Start of Block

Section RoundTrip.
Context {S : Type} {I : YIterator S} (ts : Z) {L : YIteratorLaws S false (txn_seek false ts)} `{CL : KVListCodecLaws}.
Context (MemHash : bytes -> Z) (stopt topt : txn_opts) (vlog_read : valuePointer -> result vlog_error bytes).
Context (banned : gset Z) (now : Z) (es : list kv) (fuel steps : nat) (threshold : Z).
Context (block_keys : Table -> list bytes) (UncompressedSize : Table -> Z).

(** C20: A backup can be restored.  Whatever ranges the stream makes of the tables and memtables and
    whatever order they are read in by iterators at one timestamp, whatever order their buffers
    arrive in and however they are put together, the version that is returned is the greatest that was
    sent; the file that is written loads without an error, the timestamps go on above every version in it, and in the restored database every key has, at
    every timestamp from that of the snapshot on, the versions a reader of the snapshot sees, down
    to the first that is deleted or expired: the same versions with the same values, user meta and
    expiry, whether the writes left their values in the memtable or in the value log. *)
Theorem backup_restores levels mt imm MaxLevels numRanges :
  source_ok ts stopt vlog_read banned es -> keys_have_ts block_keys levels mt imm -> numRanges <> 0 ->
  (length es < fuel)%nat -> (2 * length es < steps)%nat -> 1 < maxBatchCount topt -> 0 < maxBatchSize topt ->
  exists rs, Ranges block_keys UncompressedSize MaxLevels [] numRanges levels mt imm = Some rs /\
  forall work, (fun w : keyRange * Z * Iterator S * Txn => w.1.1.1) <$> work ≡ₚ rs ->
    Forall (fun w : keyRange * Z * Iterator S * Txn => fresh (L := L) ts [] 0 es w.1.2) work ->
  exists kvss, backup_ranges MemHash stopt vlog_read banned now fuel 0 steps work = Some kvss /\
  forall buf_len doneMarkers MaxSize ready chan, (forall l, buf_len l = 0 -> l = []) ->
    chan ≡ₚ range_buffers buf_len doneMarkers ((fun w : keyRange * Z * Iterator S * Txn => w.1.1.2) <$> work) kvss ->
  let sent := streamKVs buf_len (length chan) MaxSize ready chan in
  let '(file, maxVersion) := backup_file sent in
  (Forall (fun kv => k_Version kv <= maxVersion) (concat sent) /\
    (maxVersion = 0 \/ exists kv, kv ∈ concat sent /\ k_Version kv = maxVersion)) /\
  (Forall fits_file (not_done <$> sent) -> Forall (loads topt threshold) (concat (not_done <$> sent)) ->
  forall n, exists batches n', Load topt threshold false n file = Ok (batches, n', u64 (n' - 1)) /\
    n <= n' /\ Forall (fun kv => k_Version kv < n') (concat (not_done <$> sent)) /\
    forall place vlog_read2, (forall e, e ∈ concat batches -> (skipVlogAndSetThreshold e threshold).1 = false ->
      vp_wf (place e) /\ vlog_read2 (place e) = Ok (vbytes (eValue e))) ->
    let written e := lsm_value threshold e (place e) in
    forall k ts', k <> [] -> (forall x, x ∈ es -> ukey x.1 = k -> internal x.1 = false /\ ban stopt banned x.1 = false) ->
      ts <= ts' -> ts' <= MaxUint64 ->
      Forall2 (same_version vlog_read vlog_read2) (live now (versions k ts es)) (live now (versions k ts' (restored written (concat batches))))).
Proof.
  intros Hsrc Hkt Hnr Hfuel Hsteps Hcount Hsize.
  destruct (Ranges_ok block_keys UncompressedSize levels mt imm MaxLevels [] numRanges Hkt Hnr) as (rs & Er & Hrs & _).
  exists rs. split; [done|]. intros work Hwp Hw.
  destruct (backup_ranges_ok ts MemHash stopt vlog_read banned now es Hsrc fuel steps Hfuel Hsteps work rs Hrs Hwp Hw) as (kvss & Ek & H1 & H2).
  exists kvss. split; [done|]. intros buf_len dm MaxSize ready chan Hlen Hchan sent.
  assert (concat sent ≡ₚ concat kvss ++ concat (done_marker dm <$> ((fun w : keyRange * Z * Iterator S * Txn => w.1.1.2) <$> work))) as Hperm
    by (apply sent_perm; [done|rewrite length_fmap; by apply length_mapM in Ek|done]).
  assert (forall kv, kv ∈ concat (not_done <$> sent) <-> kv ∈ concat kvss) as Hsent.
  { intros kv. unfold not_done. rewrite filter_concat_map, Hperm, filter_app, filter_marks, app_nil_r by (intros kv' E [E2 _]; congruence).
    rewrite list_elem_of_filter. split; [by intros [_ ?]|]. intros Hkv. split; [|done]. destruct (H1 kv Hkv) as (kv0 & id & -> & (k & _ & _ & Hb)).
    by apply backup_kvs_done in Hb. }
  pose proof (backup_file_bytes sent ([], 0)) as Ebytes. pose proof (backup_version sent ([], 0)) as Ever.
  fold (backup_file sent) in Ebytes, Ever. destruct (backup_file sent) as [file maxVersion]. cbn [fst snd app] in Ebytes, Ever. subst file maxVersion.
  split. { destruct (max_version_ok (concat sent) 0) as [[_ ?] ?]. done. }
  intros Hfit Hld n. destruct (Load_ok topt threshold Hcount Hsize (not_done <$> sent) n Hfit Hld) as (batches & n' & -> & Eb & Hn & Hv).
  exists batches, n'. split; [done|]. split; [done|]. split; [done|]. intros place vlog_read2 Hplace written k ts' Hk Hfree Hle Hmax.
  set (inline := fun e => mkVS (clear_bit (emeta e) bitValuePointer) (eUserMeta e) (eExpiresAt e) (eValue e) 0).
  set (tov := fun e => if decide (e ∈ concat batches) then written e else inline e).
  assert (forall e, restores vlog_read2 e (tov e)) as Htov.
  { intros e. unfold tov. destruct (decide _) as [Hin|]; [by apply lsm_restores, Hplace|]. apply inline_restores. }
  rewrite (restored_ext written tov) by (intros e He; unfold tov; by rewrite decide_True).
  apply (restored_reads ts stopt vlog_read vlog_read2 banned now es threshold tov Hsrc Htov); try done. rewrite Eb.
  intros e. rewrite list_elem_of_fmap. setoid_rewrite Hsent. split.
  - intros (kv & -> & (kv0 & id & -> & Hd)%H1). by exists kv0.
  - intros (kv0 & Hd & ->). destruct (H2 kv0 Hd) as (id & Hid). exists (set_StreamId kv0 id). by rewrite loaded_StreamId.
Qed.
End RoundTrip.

End of Block
Start of Block

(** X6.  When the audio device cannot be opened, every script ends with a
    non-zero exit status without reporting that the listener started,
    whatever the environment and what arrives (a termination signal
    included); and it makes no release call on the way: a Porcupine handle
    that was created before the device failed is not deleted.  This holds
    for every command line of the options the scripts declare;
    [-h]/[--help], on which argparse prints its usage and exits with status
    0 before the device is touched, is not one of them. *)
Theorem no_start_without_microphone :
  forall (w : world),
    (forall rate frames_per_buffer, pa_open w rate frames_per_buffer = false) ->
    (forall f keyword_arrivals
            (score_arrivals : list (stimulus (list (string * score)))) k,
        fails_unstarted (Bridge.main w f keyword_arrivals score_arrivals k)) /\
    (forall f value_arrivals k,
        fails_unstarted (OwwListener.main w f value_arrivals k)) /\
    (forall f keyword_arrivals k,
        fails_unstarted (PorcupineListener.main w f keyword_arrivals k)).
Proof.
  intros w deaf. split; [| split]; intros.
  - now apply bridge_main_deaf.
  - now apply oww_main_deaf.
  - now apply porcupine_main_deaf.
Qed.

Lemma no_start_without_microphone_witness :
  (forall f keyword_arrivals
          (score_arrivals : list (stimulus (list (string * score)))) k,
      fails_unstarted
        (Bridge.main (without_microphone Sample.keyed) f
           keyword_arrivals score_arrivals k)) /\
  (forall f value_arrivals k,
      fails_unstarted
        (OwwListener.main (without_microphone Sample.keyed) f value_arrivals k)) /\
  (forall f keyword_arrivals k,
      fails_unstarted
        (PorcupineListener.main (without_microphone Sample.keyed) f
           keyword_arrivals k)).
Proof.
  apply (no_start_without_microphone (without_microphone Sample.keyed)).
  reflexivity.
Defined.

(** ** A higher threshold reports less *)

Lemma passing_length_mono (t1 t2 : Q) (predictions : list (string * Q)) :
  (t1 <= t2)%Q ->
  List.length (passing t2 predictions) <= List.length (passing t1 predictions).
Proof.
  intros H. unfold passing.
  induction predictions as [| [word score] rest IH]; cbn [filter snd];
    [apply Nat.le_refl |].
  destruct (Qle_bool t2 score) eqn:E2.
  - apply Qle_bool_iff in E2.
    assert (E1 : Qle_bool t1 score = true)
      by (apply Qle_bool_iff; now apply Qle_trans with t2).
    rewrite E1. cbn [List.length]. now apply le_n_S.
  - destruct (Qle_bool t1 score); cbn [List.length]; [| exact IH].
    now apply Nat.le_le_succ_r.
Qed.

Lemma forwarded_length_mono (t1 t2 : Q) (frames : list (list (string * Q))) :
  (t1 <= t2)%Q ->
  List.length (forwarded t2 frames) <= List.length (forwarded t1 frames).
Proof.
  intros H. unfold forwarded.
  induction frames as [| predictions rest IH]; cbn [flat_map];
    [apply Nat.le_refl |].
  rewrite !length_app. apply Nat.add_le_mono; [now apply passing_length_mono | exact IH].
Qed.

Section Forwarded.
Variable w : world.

End of Block

→ Exercise brief
Of the lines above, extract only those from the line with "expiry, whether the" to the line with "exists rs, Ranges", both included, exactly as written.

→ Task solution
    expiry, whether the writes left their values in the memtable or in the value log. *)
Theorem backup_restores levels mt imm MaxLevels numRanges :
  source_ok ts stopt vlog_read banned es -> keys_have_ts block_keys levels mt imm -> numRanges <> 0 ->
  (length es < fuel)%nat -> (2 * length es < steps)%nat -> 1 < maxBatchCount topt -> 0 < maxBatchSize topt ->
  exists rs, Ranges block_keys UncompressedSize MaxLevels [] numRanges levels mt imm = Some rs /\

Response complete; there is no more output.